PROBLEM TO WORK ON:
Please look for the string "auto" below and report every line in which it occurs.

┄┄┄┄┄┄┄┄┄┄┄┄┄┄┄┄┄┄┄┄

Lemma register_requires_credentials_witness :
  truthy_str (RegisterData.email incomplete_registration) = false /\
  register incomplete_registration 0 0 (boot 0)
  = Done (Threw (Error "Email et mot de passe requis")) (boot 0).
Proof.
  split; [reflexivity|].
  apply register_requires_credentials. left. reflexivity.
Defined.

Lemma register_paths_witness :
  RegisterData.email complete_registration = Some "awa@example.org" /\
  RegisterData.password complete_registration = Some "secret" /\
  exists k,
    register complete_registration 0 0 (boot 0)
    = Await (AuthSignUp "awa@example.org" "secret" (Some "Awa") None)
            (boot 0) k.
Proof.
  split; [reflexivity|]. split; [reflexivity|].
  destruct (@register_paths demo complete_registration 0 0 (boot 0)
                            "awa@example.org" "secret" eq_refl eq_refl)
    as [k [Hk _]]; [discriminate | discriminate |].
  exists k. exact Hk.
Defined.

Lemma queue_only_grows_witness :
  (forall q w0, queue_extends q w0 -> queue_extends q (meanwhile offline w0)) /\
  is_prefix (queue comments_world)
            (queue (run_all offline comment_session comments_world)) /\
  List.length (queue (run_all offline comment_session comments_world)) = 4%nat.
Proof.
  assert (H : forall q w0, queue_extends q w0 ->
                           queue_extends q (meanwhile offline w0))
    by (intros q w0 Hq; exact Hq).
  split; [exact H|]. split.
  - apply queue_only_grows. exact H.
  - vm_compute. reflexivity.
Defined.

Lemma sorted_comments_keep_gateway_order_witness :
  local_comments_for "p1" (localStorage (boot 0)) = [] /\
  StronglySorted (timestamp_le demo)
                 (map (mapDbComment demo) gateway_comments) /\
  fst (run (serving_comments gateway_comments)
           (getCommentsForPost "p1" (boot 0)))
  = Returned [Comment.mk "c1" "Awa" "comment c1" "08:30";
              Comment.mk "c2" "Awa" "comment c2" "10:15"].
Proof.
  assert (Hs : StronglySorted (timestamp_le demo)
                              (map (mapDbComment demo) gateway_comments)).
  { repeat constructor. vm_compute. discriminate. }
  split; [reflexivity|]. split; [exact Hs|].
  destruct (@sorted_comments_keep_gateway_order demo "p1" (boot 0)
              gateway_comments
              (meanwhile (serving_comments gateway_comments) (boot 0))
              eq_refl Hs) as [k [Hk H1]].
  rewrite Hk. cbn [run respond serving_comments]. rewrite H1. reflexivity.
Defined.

┄┄┄┄┄┄┄┄┄┄┄┄┄┄┄┄┄┄┄┄

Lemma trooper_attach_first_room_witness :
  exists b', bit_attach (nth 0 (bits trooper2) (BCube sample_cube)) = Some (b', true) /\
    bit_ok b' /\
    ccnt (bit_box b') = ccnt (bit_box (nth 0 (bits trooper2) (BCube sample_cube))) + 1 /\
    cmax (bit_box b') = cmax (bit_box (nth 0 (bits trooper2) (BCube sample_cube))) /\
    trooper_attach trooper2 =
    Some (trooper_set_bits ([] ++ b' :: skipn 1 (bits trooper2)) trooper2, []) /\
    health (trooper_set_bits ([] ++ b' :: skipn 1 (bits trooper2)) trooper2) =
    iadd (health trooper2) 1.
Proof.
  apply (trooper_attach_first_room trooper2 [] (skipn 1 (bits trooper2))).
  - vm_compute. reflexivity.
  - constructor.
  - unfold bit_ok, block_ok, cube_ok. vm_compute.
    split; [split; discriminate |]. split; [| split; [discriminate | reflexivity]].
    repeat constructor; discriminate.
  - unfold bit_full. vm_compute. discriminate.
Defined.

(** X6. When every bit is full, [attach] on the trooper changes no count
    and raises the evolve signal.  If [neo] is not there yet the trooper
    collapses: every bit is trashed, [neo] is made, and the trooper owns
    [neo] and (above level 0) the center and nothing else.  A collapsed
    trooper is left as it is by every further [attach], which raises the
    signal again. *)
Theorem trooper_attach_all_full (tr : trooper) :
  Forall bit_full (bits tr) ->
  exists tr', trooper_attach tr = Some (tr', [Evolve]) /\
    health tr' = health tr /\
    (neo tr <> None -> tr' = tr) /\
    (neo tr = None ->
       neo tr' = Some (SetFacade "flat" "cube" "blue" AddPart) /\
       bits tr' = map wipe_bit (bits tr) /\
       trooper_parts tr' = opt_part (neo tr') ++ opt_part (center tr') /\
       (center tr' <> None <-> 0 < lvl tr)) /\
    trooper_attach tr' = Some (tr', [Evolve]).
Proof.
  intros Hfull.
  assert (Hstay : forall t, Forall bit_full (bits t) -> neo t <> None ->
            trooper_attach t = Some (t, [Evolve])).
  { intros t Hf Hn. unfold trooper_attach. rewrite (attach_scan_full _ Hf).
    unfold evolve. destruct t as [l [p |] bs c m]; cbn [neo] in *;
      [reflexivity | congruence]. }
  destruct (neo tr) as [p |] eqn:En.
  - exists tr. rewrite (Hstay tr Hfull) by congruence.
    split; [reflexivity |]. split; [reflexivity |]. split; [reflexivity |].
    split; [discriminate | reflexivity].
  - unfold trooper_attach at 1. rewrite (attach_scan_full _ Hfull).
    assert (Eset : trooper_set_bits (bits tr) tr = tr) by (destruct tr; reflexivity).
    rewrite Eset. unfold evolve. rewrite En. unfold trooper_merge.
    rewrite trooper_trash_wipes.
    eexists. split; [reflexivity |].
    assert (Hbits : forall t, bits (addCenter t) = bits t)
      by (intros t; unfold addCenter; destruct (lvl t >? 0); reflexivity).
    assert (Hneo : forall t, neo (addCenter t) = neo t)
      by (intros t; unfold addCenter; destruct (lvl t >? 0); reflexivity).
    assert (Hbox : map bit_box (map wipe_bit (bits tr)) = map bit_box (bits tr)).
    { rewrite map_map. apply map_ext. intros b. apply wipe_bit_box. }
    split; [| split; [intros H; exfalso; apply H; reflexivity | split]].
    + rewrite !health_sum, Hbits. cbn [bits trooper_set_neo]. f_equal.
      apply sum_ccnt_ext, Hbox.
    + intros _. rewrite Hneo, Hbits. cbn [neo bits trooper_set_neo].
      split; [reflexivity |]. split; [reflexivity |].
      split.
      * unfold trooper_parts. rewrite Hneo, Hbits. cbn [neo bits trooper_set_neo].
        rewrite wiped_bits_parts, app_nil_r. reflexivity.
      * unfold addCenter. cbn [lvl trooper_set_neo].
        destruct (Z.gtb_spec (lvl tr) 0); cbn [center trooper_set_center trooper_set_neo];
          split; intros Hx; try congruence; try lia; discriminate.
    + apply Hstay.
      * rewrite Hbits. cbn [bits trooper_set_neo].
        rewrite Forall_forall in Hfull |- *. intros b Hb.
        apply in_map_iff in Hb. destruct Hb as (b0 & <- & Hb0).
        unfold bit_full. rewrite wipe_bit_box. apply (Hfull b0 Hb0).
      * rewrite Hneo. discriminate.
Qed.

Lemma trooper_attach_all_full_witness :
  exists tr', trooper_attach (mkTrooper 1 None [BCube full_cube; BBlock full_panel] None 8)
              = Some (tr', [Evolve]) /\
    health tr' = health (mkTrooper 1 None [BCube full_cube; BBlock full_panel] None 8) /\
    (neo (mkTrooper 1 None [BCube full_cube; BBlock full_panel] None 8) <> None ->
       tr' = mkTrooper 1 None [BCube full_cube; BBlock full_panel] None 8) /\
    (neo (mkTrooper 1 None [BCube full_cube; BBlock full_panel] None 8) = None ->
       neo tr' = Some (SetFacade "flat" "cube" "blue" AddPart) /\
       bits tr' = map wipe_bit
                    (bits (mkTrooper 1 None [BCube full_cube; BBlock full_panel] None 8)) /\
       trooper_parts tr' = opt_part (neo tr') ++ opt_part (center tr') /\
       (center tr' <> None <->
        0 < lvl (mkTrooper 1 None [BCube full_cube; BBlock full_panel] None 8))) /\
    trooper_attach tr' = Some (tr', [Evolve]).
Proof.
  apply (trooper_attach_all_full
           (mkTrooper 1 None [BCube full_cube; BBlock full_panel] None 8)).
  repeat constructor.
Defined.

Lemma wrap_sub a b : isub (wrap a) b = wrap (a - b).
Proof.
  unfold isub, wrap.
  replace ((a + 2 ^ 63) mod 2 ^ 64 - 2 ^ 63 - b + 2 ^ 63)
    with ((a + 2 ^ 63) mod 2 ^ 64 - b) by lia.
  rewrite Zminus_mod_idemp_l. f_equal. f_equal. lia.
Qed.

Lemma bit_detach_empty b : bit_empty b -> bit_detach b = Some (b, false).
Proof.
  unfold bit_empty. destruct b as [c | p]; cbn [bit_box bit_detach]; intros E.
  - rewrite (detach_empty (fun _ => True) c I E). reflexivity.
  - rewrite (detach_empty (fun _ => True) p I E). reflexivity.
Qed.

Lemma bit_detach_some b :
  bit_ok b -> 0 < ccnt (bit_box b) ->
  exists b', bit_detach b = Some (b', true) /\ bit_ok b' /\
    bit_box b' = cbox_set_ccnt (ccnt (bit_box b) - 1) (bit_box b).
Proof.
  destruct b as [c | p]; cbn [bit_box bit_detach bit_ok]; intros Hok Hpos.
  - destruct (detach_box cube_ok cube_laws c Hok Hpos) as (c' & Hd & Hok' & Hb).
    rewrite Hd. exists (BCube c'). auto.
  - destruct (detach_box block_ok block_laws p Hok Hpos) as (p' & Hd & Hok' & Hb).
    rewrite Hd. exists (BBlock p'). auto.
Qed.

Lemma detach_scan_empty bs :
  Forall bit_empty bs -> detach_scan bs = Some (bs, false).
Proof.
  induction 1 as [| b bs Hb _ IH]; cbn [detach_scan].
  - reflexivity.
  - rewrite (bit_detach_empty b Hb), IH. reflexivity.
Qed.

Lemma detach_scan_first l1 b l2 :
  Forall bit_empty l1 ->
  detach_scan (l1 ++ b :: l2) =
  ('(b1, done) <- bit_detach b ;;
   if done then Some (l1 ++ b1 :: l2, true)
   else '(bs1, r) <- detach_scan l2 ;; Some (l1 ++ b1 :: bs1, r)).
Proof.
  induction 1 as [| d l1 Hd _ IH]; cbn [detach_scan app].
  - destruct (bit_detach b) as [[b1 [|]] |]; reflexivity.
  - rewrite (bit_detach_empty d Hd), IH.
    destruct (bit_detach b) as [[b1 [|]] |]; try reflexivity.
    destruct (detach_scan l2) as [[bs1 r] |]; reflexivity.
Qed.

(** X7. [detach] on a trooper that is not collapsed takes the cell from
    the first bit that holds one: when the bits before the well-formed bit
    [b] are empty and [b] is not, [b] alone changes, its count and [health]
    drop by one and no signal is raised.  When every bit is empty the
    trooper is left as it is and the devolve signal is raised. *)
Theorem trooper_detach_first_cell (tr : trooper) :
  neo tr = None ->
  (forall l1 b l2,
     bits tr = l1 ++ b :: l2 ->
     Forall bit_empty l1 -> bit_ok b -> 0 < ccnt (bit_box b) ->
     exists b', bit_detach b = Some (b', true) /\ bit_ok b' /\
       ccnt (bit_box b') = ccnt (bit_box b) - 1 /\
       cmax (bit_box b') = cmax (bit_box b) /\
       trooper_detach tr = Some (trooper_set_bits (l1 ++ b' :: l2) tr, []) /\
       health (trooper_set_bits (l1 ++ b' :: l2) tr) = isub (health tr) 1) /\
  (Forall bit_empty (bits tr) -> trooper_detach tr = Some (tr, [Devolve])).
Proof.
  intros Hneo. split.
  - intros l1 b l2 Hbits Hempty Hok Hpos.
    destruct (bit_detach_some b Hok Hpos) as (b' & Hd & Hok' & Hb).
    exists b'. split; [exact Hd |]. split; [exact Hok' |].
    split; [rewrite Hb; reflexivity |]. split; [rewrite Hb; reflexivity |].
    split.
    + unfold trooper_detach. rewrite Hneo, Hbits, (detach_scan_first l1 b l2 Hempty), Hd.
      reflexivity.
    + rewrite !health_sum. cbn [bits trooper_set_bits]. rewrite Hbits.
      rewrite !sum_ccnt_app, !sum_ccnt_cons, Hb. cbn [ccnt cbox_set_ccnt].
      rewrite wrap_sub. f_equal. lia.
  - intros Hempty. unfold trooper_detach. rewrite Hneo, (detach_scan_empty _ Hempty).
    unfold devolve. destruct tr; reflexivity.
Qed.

┄┄┄┄┄┄┄┄┄┄┄┄┄┄┄┄┄┄┄┄

EXERCISE OUTPUT:
    rewrite Hd. exists (BCube c'). auto.
    rewrite Hd. exists (BBlock p'). auto.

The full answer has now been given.